Ain’t nobody slowing down no way
Everybody’s stepping on their accelerator
Don’t matter where you are
Everybody’s gonna need a ventilator
Some kind of ventilator
–Rolling Stones, Ventilator Blues
How do you cultivate mindfulness? One way is to meditate. A basic method is to focus your attention on your own breathing—a practice simply called “mindful breathing.” After setting aside time to practice mindful breathing, you’ll find it easier to focus attention on your breath in your daily life—an important skill to help you deal with stress, anxiety, and negative emotions, cool yourself down when your temper flares, and sharpen your ability to concentrate.
Or Not To Breathe
From ALS News Today (my emphasis added in bold):
Amyotrophic lateral sclerosis (ALS) is a neurodegenerative condition characterized by progressive muscle weakness and wasting. Breathing difficulties arise as the chest muscles and diaphragm that control breathing become affected by the disease.
Common symptoms of breathing problems reported in ALS patients are:
- Increased breathlessness
- Shortness of breath
- Shallow breathing at night causing sleep interruptions
- Breathing discomfort while speaking, sitting, or doing other activities
- Weak cough
- Excessive saliva production
- Difficulty clearing mucus from the lungs and throat causing buildup and recurrent infections
- Respiratory failure
(Author’s Note: I currently experience the first five symptoms on this list.)
I’ve dabbled in meditation off and on for many years, and despite having tried more advanced practices, the vast majority of my experience has been with the most basic: a technique common across many schools of meditation, both secular and non.
- Focus on the breath
- Start counting breaths
- Whenever you are lost in thought, gently, non-judgmentally acknowledge it happened, and return your attention to the breath
- Rinse, repeat ad infinitum
For me, it is often difficult to reach a count of 10 or more breaths before my monkey mind is off somewhere not in the room, focusing on something other than the breath and the present moment.
And so, as if the simple act of paying attention to one’s breathing wasn’t ironically difficult enough for me, along came ALS.
Or Not To Breathe
Medical science says that the muscles involved in breathing are controlled by both the involuntary (autonomic) AND voluntary (somatic) nervous systems.
Translation: We breathe automatically, without having to consciously send signals to the muscles, but we can also slow breathing down or speed it up on demand as needed.

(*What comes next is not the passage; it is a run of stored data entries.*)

Lemma exec_wp {A} i (p p' : prog A) w w' S Q :
  exec i p w p' w' → Inv w → no_collision w' → wp i p S Q w →
  Inv w' ∧ wp i p' S Q w' ∧ ∃ l, w' = w ++ l ∧ Forall (λ a, a_author a = i) l.
Proof.
  intros [key body cond k w0 reply w1 Hp|key k w0 reply Hr|key k w0 reply Hr] Hi Hn Hwp; simpl in Hwp.
  - destruct (Hwp _ _ _ (env_refl i _ Hi) Hp Hn) as (? & _ & ?). split_and!; [done|done|].
    apply put_result_app in Hp as (a & -> & Ha). exists [a]. by repeat constructor.
  - split_and!; [done|by eapply Hwp; [apply env_refl|]|]. exists []. by rewrite app_nil_r.
  - split_and!; [done|by eapply Hwp; [apply env_refl|]|]. exists []. by rewrite app_nil_r.
Qed.

Lemma sys_inv_step s s' : sys_inv s → sys_step program s s' → no_collision (world s') → sys_inv s'.
Proof.
  intros [Hi Ha Hp] Hstep Hn. destruct Hstep as [s r|s i pr p' w' Hi' He]; simpl in *.
  - split; simpl; [done| |].
    + eapply Forall_impl; [exact Ha|]. simpl. intros a ?. rewrite length_app. simpl. lia.
    + intros i pr [H|[Hlen H]]%lookup_app_Some; [by apply Hp|].
      apply list_lookup_singleton_Some in H as [Hz <-]. apply program_wp; [done|].
      eapply Forall_impl; [exact Ha|]. simpl. lia.
  - destruct (exec_wp _ _ _ _ _ _ _ He Hi Hn (Hp _ _ Hi')) as (Hinv & Hwp & l & Hl & Hauth).
    pose proof (lookup_lt_Some _ _ _ Hi') as Hlt. split; simpl; [done| |].
    + rewrite length_insert, Hl. apply Forall_app. split; [done|].
      eapply Forall_impl; [exact Hauth|]. simpl. intros a ->. done.
    + intros j pr' [(-> & <- & _)|[Hne Hj]]%list_lookup_insert_Some; [done|].
      eapply wp_env; [by apply Hp|]. split; [done|]. exists l. split; [done|].
      eapply Forall_impl; [exact Hauth|]. simpl. congruence.
Qed.

(** Every reachable system whose bodies do not collide keeps the invariant, and
    whatever has finished satisfies its postcondition. *)
Lemma wp_sound s :
  sys_reachable program s → no_collision (world s) →
  Inv (world s) ∧ ∀ i r start a,
    procs s !! i = Some (Build_Proc r start (Ret a)) → post r i start a (world s).
Proof.
  intros Hr Hn. assert (sys_inv s) as [Hi _ Hp].
  { induction Hr as [|s s' Hr IH Hstep]; [split; simpl; [done|constructor|done]|].
    eapply sys_inv_step; [|exact Hstep|done]. apply IH.
    destruct Hstep as [|s i pr p' w' Hi He]; simpl in *; [done|].
    destruct He as [? ? ? ? ? ? w1 Hp| | ]; [|done|done].
    apply put_result_app in Hp as (a & -> & _). by eapply no_collision_app. }
  split; [done|]. intros i r start a H. apply (Hp _ _ H). by apply env_refl.
Qed.
End soundness.
End logic.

More Translation: Of all of the muscles affected by ALS, those involved in breathing are the only ones associated with the autonomic nervous system, AND, because these muscles are both voluntary and involuntary, they serve as a kind of backdoor for the most common ALS coup de grâce: respiratory failure
Staving Off The Inevitable: Without a cure available, the best medical science can offer me is a ventilator to help with the symptoms until full respiratory failure occurs. The time a patient has left at this point can vary widely from person to person. I’ve been issued a noninvasive AVAPS machine, similar to the CPAP device that folks with apnea use to sleep without snoring. It’s awkward and intrusive (noise and tubes and masks), and it can take a month or more to get used to.
I’m almost there.
That Is The Question
So yeah, kinda difficult to practice mindful breathing meditation, or really any meditation method at all, under normal circumstances, much less with respiratory function slowly failing and tethered via breathing tubes to a machine for a portion of each day.
Nevertheless, for now, I’ve answered the question of whether or not to breathe with a firm, stubborn YES.